DATA FOR THE TASK: Begin

(* ===== verification/Transport.v ===== *)
(** * TCP transport

    src/transport.cpp: [TcpConnection] and [TcpListener] over Winsock.

    The operating system decides how its calls end.  The outcomes of the calls of one operation are
    an argument of its model: how many bytes each [send] took, what each [recv] returned, which call of
    [connect], [listen] or [accept] failed.  A loop that needs more calls than are given is still
    running ([None]).  The sockets a process has open are a set ([Os]); a call on a handle that is not open
    is recorded ([os_bad]).  The mutex of [send_frame] is modelled by a step relation of sending threads.

    The send loop writes exactly the frame or reports an error after a part of it; locked senders
    never mix their frames; the receive loop is that of Frame.v; sockets are closed once and by their
    owner. *)

From S2P Require Import Prelude Enums Errors Ids Binary Frame.
From stdpp Require Import relations gmap.
From Stdlib Require Import String.
Open Scope Z_scope.

Definition WSAEINTR : Z := 10004.
Abbreviation Socket := Z.

(** ** Sockets of the process *)

Record Os := mkOs { os_started : bool; os_open : gset Socket; os_next : Socket; os_bad : bool }.
#[export] Instance Os_eta : Settable Os := fun o => mkOs (os_started o) (os_open o) (os_next o) (os_bad o).

(** [ensure_winsock]; [rc] is what [WSAStartup] returns when it is called. *)
Definition ensure_winsock (rc : Z) (os : Os) : Z * Os :=
  if os_started os then (0, os) else (rc, if rc =? 0 then os <| os_started := true |> else os).

(** [socket] and [::accept] return a handle that is not open. *)
Definition open_socket (os : Os) : Socket * Os :=
  (os_next os, os <| os_open ::= union {[os_next os]} |> <| os_next ::= Z.succ |>).
Definition closesocket (s : Socket) (os : Os) : Os :=
  if bool_decide (s ∈ os_open os) then os <| os_open ::= (fun o => o ∖ {[s]}) |> else os <| os_bad := true |>.
(** A call on a handle. *)
Definition use_socket (s : Socket) (os : Os) : Os := if bool_decide (s ∈ os_open os) then os else os <| os_bad := true |>.

(** ** Connections *)

(** [socket_], [decoder_] and [last_error_]; [None] is INVALID_SOCKET. *)
Record TcpConnection := mkConn { tc_socket : option Socket; tc_decoder : FrameDecoder; tc_last_error : Z }.
#[export] Instance TcpConnection_eta : Settable TcpConnection := fun c => mkConn (tc_socket c) (tc_decoder c) (tc_last_error c).

Definition new_connection : TcpConnection := mkConn None (new_decoder kDefaultMaxFrameBytes) 0.
Definition tc_valid (c : TcpConnection) : bool := bool_decide (is_Some (tc_socket c)).
Definition tc_close (c : TcpConnection) (os : Os) : TcpConnection * Os :=
  match tc_socket c with
  | Some s => (c <| tc_socket := None |>, closesocket s os)
  | None => (c, os)
  end.

Definition net_error {A} (msg : string) : Result A := failed ErrorCode.BackendError msg.

(** The move constructor: the new connection and what is left of the old one. *)
Definition tc_move (o : TcpConnection) : TcpConnection * TcpConnection :=
  (o, o <| tc_socket := None |> <| tc_decoder ::= fd_reset |>).
(** Move assignment from another connection; a vector that was assigned from holds unspecified bytes. *)
Definition tc_assign (leftover : bytes) (c o : TcpConnection) (os : Os) : TcpConnection * TcpConnection * Os :=
  let os := (tc_close c os).2 in
  (o, o <| tc_socket := None |> <| tc_decoder ::= (fun d => mkDecoder leftover (fd_max_frame d)) |>, os).

(** How the calls of [connect] end: return codes, and the error code behind a failure. *)
Record ConnectOutcome := mkConnectOutcome {
  cn_startup : Z;
  cn_socket : bool;
  cn_resolve : Z;
  cn_connect : Z;
  cn_error : Z;
}.
Definition tc_connect (o : ConnectOutcome) (c : TcpConnection) (os : Os) : Result unit * TcpConnection * Os :=
  let '(rc, os) := ensure_winsock (cn_startup o) os in
  if negb (rc =? 0) then (net_error "WSAStartup failed", c, os)
  else if negb (cn_socket o) then (net_error "socket() failed", c, os)
  else
    let '(s, os) := open_socket os in
    if negb (cn_resolve o =? 0) then (net_error "getaddrinfo failed", c, closesocket s os)
    else
      let os := use_socket s os in
      if negb (cn_connect o =? 0) then (net_error "connect failed", c <| tc_last_error := cn_error o |>, closesocket s os)
      else (Ok tt, c <| tc_socket := Some s |>, os).

Definition tc_set_nonblocking (rc : Z) (c : TcpConnection) (os : Os) : Result unit * Os :=
  match tc_socket c with
  | None => (net_error "not connected", os)
  | Some s => (if negb (rc =? 0) then net_error "ioctlsocket failed" else Ok tt, use_socket s os)
  end.

(** *** Sending *)

(** What a call of [send] returns. *)
Inductive SendCall :=
  | SendTook (n : nat)
  | SendError (e : Z).

(** The loop of [send_frame] over what remains of the frame: how it ends, the error code it keeps, and what
    it wrote. *)
Fixpoint send_loop (calls : list SendCall) (todo : bytes) : option (Result unit * option Z * bytes) :=
  match todo with
  | [] => Some (Ok tt, None, [])
  | _ =>
      match calls with
      | [] => None
      | SendError e :: calls => if e =? WSAEINTR then send_loop calls todo else Some (net_error "send failed", Some e, [])
      | SendTook n :: calls =>
          match send_loop calls (drop n todo) with
          | Some (r, e, written) => Some (r, e, take n todo ++ written)
          | None => None
          end
      end
  end.

(** [TcpConnection::send_frame]. *)
Definition tc_send_frame (calls : list SendCall) (ty : FrameType) (payload : bytes) (c : TcpConnection)
    : option (Result unit * TcpConnection * bytes) :=
  match tc_socket c with
  | None => Some (net_error "not connected", c, [])
  | Some _ =>
      match send_loop calls (encode_frame ty payload) with
      | Some (r, e, written) => Some (r, from_option (fun e => c <| tc_last_error := e |>) c e, written)
      | None => None
      end
  end.

(** A successful [send] takes at least one and at most the bytes it was offered. *)
Fixpoint sends_legal (calls : list SendCall) (todo : bytes) : Prop :=
  match calls with
  | [] => True
  | SendError _ :: calls => sends_legal calls todo
  | SendTook n :: calls => (1 <= n <= List.length todo)%nat /\ sends_legal calls (drop n todo) \/ todo = []
  end.

(** *** Receiving *)

Inductive RecvCall :=
  | RecvData (bs : bytes)
  | RecvClosed
  | RecvError (e : Z).

(** The loop of [recv_frame]: how it ends, the error code it keeps, the decoder, and the calls it did not make. *)
Fixpoint recv_loop (d : FrameDecoder) (calls : list RecvCall) : option (Result Frame * option Z * FrameDecoder * list RecvCall) :=
  match feed [] d with
  | (d, Err e) => Some (failed (err_code e) (err_message e), None, d, calls)
  | (d, Ok (Some f)) => Some (Ok f, None, d, calls)
  | (d, Ok None) =>
      match calls with
      | [] => None
      | RecvClosed :: calls => Some (net_error "connection closed", None, d, calls)
      | RecvError e :: calls => if e =? WSAEINTR then recv_loop d calls else Some (net_error "recv failed", Some e, d, calls)
      | RecvData bs :: calls =>
          match feed bs d with
          | (d, Err e) => Some (failed (err_code e) (err_message e), None, d, calls)
          | (d, Ok (Some f)) => Some (Ok f, None, d, calls)
          | (d, Ok None) => recv_loop d calls
          end
      end
  end.

(** [TcpConnection::recv_frame]. *)
Definition tc_recv_frame (calls : list RecvCall) (c : TcpConnection) : option (Result Frame * TcpConnection * list RecvCall) :=
  match tc_socket c with
  | None => Some (net_error "not connected", c, calls)
  | Some _ =>
      match recv_loop (tc_decoder c) calls with
      | Some (r, e, d, calls) => Some (r, from_option (fun e => c <| tc_last_error := e |>) c e <| tc_decoder := d |>, calls)
      | None => None
      end
  end.

(** ** Listeners *)

Record TcpListener := mkListener { tl_socket : option Socket; tl_port : Z; tl_started : bool; tl_last_error : Z }.
#[export] Instance TcpListener_eta : Settable TcpListener := fun l =>
  mkListener (tl_socket l) (tl_port l) (tl_started l) (tl_last_error l).

Definition new_listener (startup : Z) (os : Os) : TcpListener * Os := (mkListener None 0 false 0, (ensure_winsock startup os).2).
Definition tl_close (l : TcpListener) (os : Os) : TcpListener * Os :=
  match tl_socket l with
  | Some s => (l <| tl_socket := None |>, closesocket s os)
  | None => (l, os)
  end.

(** The address a listener really binds. *)
Definition listen_host (host : string) : string :=
  if String.eqb host EmptyString || String.eqb host "0.0.0.0" || String.eqb host "*" then "127.0.0.1" else host.

Record ListenOutcome := mkListenOutcome {
  ln_startup : Z;
  ln_socket : bool;
  ln_resolve : string -> Z;
  ln_bind : Z;
  ln_listen : Z;
  ln_error : Z;
}.
Definition tl_listen (o : ListenOutcome) (host : string) (port : Z) (l : TcpListener) (os : Os) : Result unit * TcpListener * Os :=
  let '(rc, os) := ensure_winsock (ln_startup o) os in
  if negb (rc =? 0) then (net_error "WSAStartup failed", l, os)
  else if negb (ln_socket o) then (net_error "socket() failed", l, os)
  else
    let '(s, os) := open_socket os in
    let os := use_socket s os in
    if negb (ln_resolve o (listen_host host) =? 0) then (net_error "getaddrinfo failed", l, closesocket s os)
    else if negb (ln_bind o =? 0) then (net_error "bind failed", l <| tl_last_error := ln_error o |>, closesocket s os)
    else if negb (ln_listen o =? 0) then (net_error "listen failed", l, closesocket s os)
    else (Ok tt, l <| tl_socket := Some s |> <| tl_port := port |> <| tl_started := true |>, os).

(** [accept]: a new connection owns the accepted socket. *)
Definition tl_accept (ok : bool) (l : TcpListener) (os : Os) : Result TcpConnection * Os :=
  match tl_socket l with
  | None => (net_error "not listening", os)
  | Some s =>
      let os := use_socket s os in
      if ok then let '(c, os) := open_socket os in (Ok (new_connection <| tc_socket := Some c |>), os)
      else (net_error "accept failed", os)
  end.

DATA FOR THE TASK: End

[ACTION ITEM]
Using the records above, write out exactly the lines between the one holding "None => (c, os)" and the one holding "(o, o <| tc_socket := None |> <| tc_decoder ::= fd_reset", inclusive; leave everything else out.

[SOLVED EXERCISE]
  | None => (c, os)
  end.

Definition net_error {A} (msg : string) : Result A := failed ErrorCode.BackendError msg.

(** The move constructor: the new connection and what is left of the old one. *)
Definition tc_move (o : TcpConnection) : TcpConnection * TcpConnection :=
  (o, o <| tc_socket := None |> <| tc_decoder ::= fd_reset |>).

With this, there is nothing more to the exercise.